Il tour sardo dei Gemelli Diversi prosegue paese dopo paese, tra piazze gremite e un'accoglienza che il gruppo definisce «a braccia aperte». Dopo Tissi, Bessude e Pauli Arbarei, questa sera il duo arriva ad Arbus, all’Anfiteatro Comunale Sandro Usai, per un concerto a ingresso libero. Trent'anni di carriera, un nome che è già un manifesto artistico, un nuovo singolo estivo e un classico che continua a fare la differenza: li abbiamo incontrati per fare il punto su presente, passato e futuro.
Ne avete fatta di strada in questi giorni tra i paesi dell’Isola… qual è stato il momento più divertente di questo tour sardo?
«Diciamo la verità, la Sardegna per noi è quasi una seconda casa. Ci accoglie sempre a braccia aperte e infatti torniamo spesso. Ogni volta vorremmo restarci ancora di più, per goderci la sua natura e la sua bellezza che ha davvero pochi eguali. Scegliere un momento in particolare, però, è difficile: tutti i paesi in cui siamo passati sono stati deliziosi e il pubblico ha risposto benissimo ad ogni concerto. Sono state tappe bellissime, una dopo l’altra, senza un vero “momento clou” perché in realtà lo sono stati tutti. Quello che ci colpisce sempre, poi, sono le persone, che ci accolgono con tanto calore. Un popolo splendido, in una terra splendida. E quindi il vero bilancio di questo tour è uno solo: speriamo di tornarci il prima possibile, e il più spesso possibile».
Gemelli nell’arte ma diversi in tutto il resto, con quel gioco di parole su “di versi”. A distanza di trent’anni, vi sentite ancora così, o nel frattempo siete diventati... un po’ più gemelli e un po’ meno diversi?

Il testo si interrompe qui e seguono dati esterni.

(* ===== verification/SemaphoreFacts.v ===== *)
(** * Correctness of semaphores and events

    Runs of any number of threads that post, wait, time out and resume, in any
    interleaving. *)

From S2P Require Import Prelude Zx WaitQueue WaitQueueFacts Semaphore.
Import WaitQueue Semaphore.Semaphore.

(** ** Marking a thread as interruptable *)

Lemma set_interruptable_spec t b k :
  queues (set_interruptable t b k) = queues k /\ ready (set_interruptable t b k) = ready k /\
  (forall x, bstatus (set_interruptable t b k) x = bstatus k x) /\
  (forall x, prio (set_interruptable t b k) x = prio k x) /\
  forall x, (fun th => (state th, blocking_wait_queue th)) <$> threads (set_interruptable t b k) !! x =
            (fun th => (state th, blocking_wait_queue th)) <$> threads k !! x.
Proof.
  unfold set_interruptable. destruct (threads k !! t) as [th|] eqn:Ht; [|done]. split_and!; try done.
  - intros x. by apply (bstatus_with_thread t _ th k x Ht).
  - intros x. by apply (prio_with_thread t _ th k x Ht).
  - intros x. simpl. destruct (decide (x = t)) as [->|]; [|by rewrite lookup_insert_ne].
    by rewrite lookup_insert_eq, Ht.
Qed.

Lemma set_interruptable_lookup t b k x th' :
  threads (set_interruptable t b k) !! x = Some th' ->
  exists th, threads k !! x = Some th /\ state th' = state th /\ blocking_wait_queue th' = blocking_wait_queue th.
Proof.
  intros H. destruct (set_interruptable_spec t b k) as (_ & _ & _ & _ & Hx). specialize (Hx x). rewrite H in Hx.
  destruct (threads k !! x) as [th|]; [|done]. simpl in Hx. injection Hx as H1 H2. by exists th.
Qed.

Lemma set_interruptable_lookup' t b k x th :
  threads k !! x = Some th ->
  exists th', threads (set_interruptable t b k) !! x = Some th' /\ state th' = state th /\
    blocking_wait_queue th' = blocking_wait_queue th.
Proof.
  intros H. destruct (set_interruptable_spec t b k) as (_ & _ & _ & _ & Hx). specialize (Hx x). rewrite H in Hx.
  destruct (threads (set_interruptable t b k) !! x) as [th'|]; [|done]. injection Hx as H1 H2. by exists th'.
Qed.

Lemma set_interruptable_inv L t b k : k_inv L k -> k_inv L (set_interruptable t b k).
Proof.
  intros [H1 H2 H3]. destruct (set_interruptable_spec t b k) as (Hq & _ & _ & Hp & _). split.
  - intros w q Hw. rewrite Hq in Hw. destruct (H1 w q Hw) as (Hok & ? & ?). split_and!; try done.
    eapply gs_ok_ext; [|exact Hok]. by intros.
  - intros w q x Hw. rewrite Hq in Hw. rewrite (H2 w q x Hw). split; intros (th & Hx & Hb).
    + apply (set_interruptable_lookup' t b) in Hx as (th' & ? & _ & Hb'). exists th'. by rewrite Hb'.
    + apply set_interruptable_lookup in Hx as (th' & ? & _ & Hb'). exists th'. by rewrite <- Hb'.
  - intros x th Hx. apply set_interruptable_lookup in Hx as (th' & Hx & -> & ->). rewrite Hq. by apply H3.
Qed.

Lemma set_interruptable_waiters t b k w : waiters w (set_interruptable t b k) = waiters w k.
Proof. unfold waiters. by rewrite (proj1 (set_interruptable_spec t b k)). Qed.

(** ** Runs of a semaphore *)

(** The threads inside [Wait], and how often [Post] ran and [Wait] succeeded. *)
Record sem_sys := mkSys {
  sem : Semaphore;
  kern : kernel;
  inwait : list Z;
  posts : Z;
  acquired : Z;
}.

Definition won (st : zx_status_t) : Z := if is_err st then 0 else 1.

(** With [errs] false no blocked thread is unblocked with an error. *)
Inductive sem_step (errs : bool) (y : sem_sys) : sem_sys -> Prop :=
| ss_post n s' k' :
    Post (sem y) (kern y) = Some (n, s', k') ->
    sem_step errs y (mkSys s' k' (inwait y) (posts y + 1) (acquired y))
| ss_enter_return t th deadline now st s' k' :
    threads (kern y) !! t = Some th -> is_blocked (state th) = false -> t ∉ inwait y ->
    Wait_enter t deadline now (sem y) (kern y) = Some (Returned st, s', k') ->
    sem_step errs y (mkSys s' k' (inwait y) (posts y) (acquired y + won st))
| ss_enter_block t th deadline now s' k' :
    threads (kern y) !! t = Some th -> is_blocked (state th) = false -> t ∉ inwait y ->
    Wait_enter t deadline now (sem y) (kern y) = Some (Blocked, s', k') ->
    sem_step errs y (mkSys s' k' (t :: inwait y) (posts y) (acquired y))
| ss_resume t th st s' k' :
    threads (kern y) !! t = Some th -> is_blocked (state th) = false -> t ∈ inwait y ->
    Wait_resume t (sem y) (kern y) = Some (st, s', k') ->
    sem_step errs y (mkSys s' k' (filter (fun x => x <> t) (inwait y)) (posts y) (acquired y + won st))
| ss_error t e st k' :
    errs = true -> t ∈ waiters (waitq_ (sem y)) (kern y) -> is_err e = true ->
    wait_queue_unblock_thread t e (kern y) = Some (st, k') ->
    sem_step errs y (mkSys (sem y) k' (inwait y) (posts y) (acquired y))
| ss_priority t p k' :
    t ∈ waiters (waitq_ (sem y)) (kern y) ->
    wait_queue_priority_changed t p (kern y) = Some k' ->
    sem_step errs y (mkSys (sem y) k' (inwait y) (posts y) (acquired y)).

Definition sem_init (y : sem_sys) (initial : Z) : Prop :=
  k_init (kern y) /\ is_Some (queues (kern y) !! waitq_ (sem y)) /\ count_ (sem y) = initial /\
  inwait y = [] /\ posts y = 0 /\ acquired y = 0.

(** A thread inside [Wait] that no post has served: still blocked, or unblocked
    with an error. *)
Definition unserved (w : Z) (k : kernel) (t : Z) : Prop := t ∈ waiters w k \/ bstatus k t <> Some ZX_OK.
#[export] Instance unserved_dec w k t : Decision (unserved w k t).
Proof. unfold unserved. apply _. Defined.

«Domandone! Comunque, quel gioco di parole funziona ancora oggi. C’è sempre qualcuno che ci chiede se ci chiamiamo veramente “Diversi”. In realtà il nostro nome nasce da “di versi”, ed è stata una trovata che ci ha portato molta fortuna. All’inizio eravamo in quattro e ci ritrovavamo diversi tra di noi, diversi da tutta la scena, da tutto quello che circolava nelle proposte musicali di fine anni ‘90. Ma allo stesso tempo eravamo gemelli nei versi, cioè nella scrittura, ed è proprio quel contrasto che ci ha reso più forti. Sono passati tanti anni, ne è passata di acqua sotto i ponti, come si suol dire. Eppure siamo rimasti esattamente questo: gemelli e diversi allo stesso tempo».
Quindi siete davvero gemelli, anche se mai uguali a voi stessi, e lo dimostrate ancora oggi. Cosa vi ha spinto a scrivere “Desiderio”, così diverso dai vostri classici?
«Esatto, è proprio così: il segreto è tutto nel nome! “Desiderio” è nata quasi per gioco; ci siamo guardati e ci siamo detti «ma perché non facciamo una canzone estiva?», una canzone che raccontasse un po’ l’estate, con i suoi sapori, gli amori, le avventure che nascono in quella stagione. Nella nostra carriera, i pezzi estivi non sono mai stati proprio il nostro forte. Quindi ci siamo messi a lavorare su qualcosa che, prima di tutto, piacesse a noi. Abbiamo sempre fatto così fin dal ’98, produrre solo musica che ci convince davvero. E infatti, quando la suoniamo dal vivo, ci divertiamo ed è una bella soddisfazione aver realizzato questo sound estivo, più leggero, da proporre insieme ai nostri classici di sempre».
Come “Mary”, ad esempio. Cosa si prova a sapere che un vostro pezzo è servito davvero ad aiutare le persone?
«“Mary” nasce dalla storia vera di una nostra amica. Abbiamo sentito il bisogno di raccontarla, per dare voce a tutte le Mary che, ancora oggi esistono. Il Telefono Azzurro ci ha chiesto di collaborare e noi abbiamo accettato perché sentivamo che quella canzone poteva davvero servire a qualcosa. È un brano che tocca tutte le generazioni, sia quando lo suoniamo dal vivo sia quando giriamo per strada. Ed è un tema, purtroppo, sempre attuale. Sono ancora tante le ragazze che subiscono abusi e che non trovano il coraggio di raccontarlo. Siamo molto orgogliosi di “Mary”, perché siamo riusciti a toccare corde importanti, tanto da riportarla sul grande palco di Sanremo grazie a Mr. Rain, che ci ha voluti con sé per una nuova versione del brano. Dedicata a tutte le “Mary” del mondo».